**What to work on:** If a line in the records contains the string "atoms", show that line.

**Provided records:**

--------

(* ===== verification/Catalog.v ===== *)
(** * The catalogue data the program reads and writes

    The JSON objects of the Shopify REST API that [src/index.js] touches:
    a variant [{id, title, position}], a product [{id, title, variants}],
    the body of a listing response [{products: [...]}], and the body of
    the PUT request of [updateVariantPosition] (lines 82-87).  Numbers are
    integers ([Z]); strings are [string]. *)

From Stdlib Require Import String ZArith List.
From stdpp Require Import base list strings decidable.
From S2P Require Import Prelude.
Import ListNotations.

Record variant := mkVariant {
  v_id : Z;
  v_title : string;
  v_position : Z
}.

Record product := mkProduct {
  p_id : Z;
  p_title : string;
  p_variants : list variant
}.

(** The response body as axios hands it over in [data]: a parsed JSON
    object, which may or may not carry a [products] field (an absent or
    [null] field is [None]), or a body that is not a JSON object (text or
    the empty body), whose [.products] is [undefined]. *)
Inductive body :=
| JsonObject (products : option (list product))
| OtherBody (text : string).

(** [data.products] (line 39). *)
Definition products_field (data : body) : option (list product) :=
  match data with
  | JsonObject ps => ps
  | OtherBody _ => None
  end.

(** The payload [{variant: {id: variantId, position: newPosition}}]
    (lines 83-86). *)
Record variant_update := mkUpdate {
  upd_id : Z;
  upd_position : Z
}.

#[export] Instance variant_eq_dec : EqDecision variant.
Proof. solve_decision. Defined.
#[export] Instance product_eq_dec : EqDecision product.
Proof. solve_decision. Defined.
#[export] Instance variant_update_eq_dec : EqDecision variant_update.
Proof. solve_decision. Defined.
#[export] Instance body_eq_dec : EqDecision body.
Proof. solve_decision. Defined.
(* ===== verification/Regex.v ===== *)
(** * The link-header regular expression (src/index.js line 51)

    [linkHeader.match(/<(.* page_info=([^>]* ) .* )>; rel="next"/)] (shown
    with a space before each closing parenthesis) runs an ECMAScript
    regular expression without the [g] flag: the matcher is
    tried at index 0, 1, ... and the first index where it succeeds gives
    the result; at one index it is a backtracking search in which a
    greedy [*] first tries the longest repetition.  The expression uses
    literal characters, [.] (any code unit but a line terminator), a
    negated class [[^>]], greedy [*] on those one-character atoms, and
    two capturing groups.

    This file models that fragment: the syntax [regex], the matcher [m]
    in the continuation-passing style of the ECMAScript specification
    (section 22.2.2, "Pattern Semantics"), [str_match] for
    [String.prototype.match], and [next_page_info] for lines 51-53.  A
    relational semantics [rmatch] states which matches exist; the matcher
    is proved sound and complete for it.  The cursor theorems show what
    the code extracts from a [link] header. *)

From Stdlib Require Import String Ascii ZArith List Lia.
From stdpp Require Import base list strings decidable.
From S2P Require Import Prelude Catalog Http Store.
Import ListNotations.
Local Open Scope string_scope.

(** ** Syntax *)

Inductive char_class :=
| CChar (c : ascii)            (* a literal character *)
| CDot                         (* . *)
| CNot (cs : list ascii).      (* [^...] *)

Inductive regex :=
| REmpty
| RAtom (k : char_class)
| RStar (k : char_class)       (* greedy k* *)
| RSeq (r1 r2 : regex)
| RGroup (n : nat) (r : regex).

Definition class_matches (k : char_class) (a : ascii) : bool :=
  match k with
  | CChar c => if ascii_dec a c then true else false
  | CDot => negb (JsString.is_line_terminator a)
  | CNot cs => negb (existsb (fun c => if ascii_dec a c then true else false) cs)
  end.

(** A literal string as a sequence of one-character atoms. *)
Fixpoint lit (w : string) : regex :=
  match w with
  | EmptyString => REmpty
  | String c w' => RSeq (RAtom (CChar c)) (lit w')
  end.

(** ** Matcher

    The captures recorded so far, the most recent first; the input left
    to match is the suffix of the subject still to be read.  A capture is
    the text its group consumed. *)

Definition captures := list (nat * string).

Fixpoint cap_get (n : nat) (caps : captures) : option string :=
  match caps with
  | [] => None
  | (k, v) :: caps' => if Nat.eqb k n then Some v else cap_get n caps'
  end.

(** The text between a position [s] and a later position [s'] of the
    subject, both given as suffixes. *)
Definition consumed (s s' : string) : string := substring 0 (String.length s - String.length s') s.

Definition cont := string -> captures -> option (string * captures).

(** [k*], greedy: one more repetition first, then the continuation. *)
Fixpoint star_m (k : char_class) (s : string) (caps : captures) (kont : cont) : option (string * captures) :=
  match s with
  | String a s' =>
      if class_matches k a then
        match star_m k s' caps kont with
        | Some r => Some r
        | None => kont s caps
        end
      else kont s caps
  | EmptyString => kont s caps
  end.

Fixpoint m (r : regex) (s : string) (caps : captures) (kont : cont) : option (string * captures) :=
  match r with
  | REmpty => kont s caps
  | RAtom k =>
      match s with
      | String a s' => if class_matches k a then kont s' caps else None
      | EmptyString => None
      end
  | RStar k => star_m k s caps kont
  | RSeq r1 r2 => m r1 s caps (fun s1 c1 => m r2 s1 c1 kont)
  | RGroup n r1 => m r1 s caps (fun s1 c1 => kont s1 ((n, consumed s s1) :: c1))
  end.

Definition final_cont : cont := fun s' caps => Some (s', caps).

Record match_result := mkMatch {
  mr_index : nat;              (* match.index *)
  mr_rest : string;            (* the subject after the match *)
  mr_captures : captures
}.

(** The search over start indices of a non-global [exec]. *)
Fixpoint exec_from (r : regex) (s : string) (i : nat) : option match_result :=
  match m r s [] final_cont with
  | Some (s', caps) => Some (mkMatch i s' caps)
  | None =>
      match s with
      | String _ s' => exec_from r s' (S i)
      | EmptyString => None
      end
  end.

(** [subject.match(re)] for a regular expression without the [g] flag. *)
Definition str_match (r : regex) (subject : string) : option match_result := exec_from r subject 0.

(** [match[n]] *)
Definition group (n : nat) (mr : match_result) : option string := cap_get n (mr_captures mr).

(** ** The expression of line 51 *)

Definition rel_next : string := ">; rel=" ++ dquote ++ "next" ++ dquote.

(** The expression of line 51, with the two groups numbered 1 and 2. *)
Definition link_next_re : regex :=
  RSeq (lit "<")
    (RSeq (RGroup 1 (RSeq (RStar CDot)
                     (RSeq (lit "page_info=")
                       (RSeq (RGroup 2 (RStar (CNot [">"%char]))) (RStar CDot)))))
          (lit rel_next)).

(** Lines 51-53: the cursor the loop continues with, if any: [match] must
    succeed and [match[2]] be a non-empty string. *)
Definition next_page_info (linkHeader : string) : option string :=
  match str_match link_next_re linkHeader with
  | Some mr =>
      match group 2 mr with
      | Some EmptyString | None => None
      | Some pageInfo => Some pageInfo
      end
  | None => None
  end.

(** ** Which matches exist *)

Inductive rmatch : regex -> string -> string -> captures -> captures -> Prop :=
| rm_empty s c : rmatch REmpty s s c c
| rm_atom k a s c : class_matches k a = true -> rmatch (RAtom k) (String a s) s c c
| rm_star_nil k s c : rmatch (RStar k) s s c c
| rm_star_cons k a s s' c :
    class_matches k a = true -> rmatch (RStar k) s s' c c -> rmatch (RStar k) (String a s) s' c c
| rm_seq r1 r2 s s1 s2 c c1 c2 :
    rmatch r1 s s1 c c1 -> rmatch r2 s1 s2 c1 c2 -> rmatch (RSeq r1 r2) s s2 c c2
| rm_group n r s s' c c' :
    rmatch r s s' c c' -> rmatch (RGroup n r) s s' c ((n, consumed s s') :: c').

#[export] Hint Constructors rmatch : core.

--------

**Result of the task:**
    negated class [[^>]], greedy [*] on those one-character atoms, and
(** A literal string as a sequence of one-character atoms. *)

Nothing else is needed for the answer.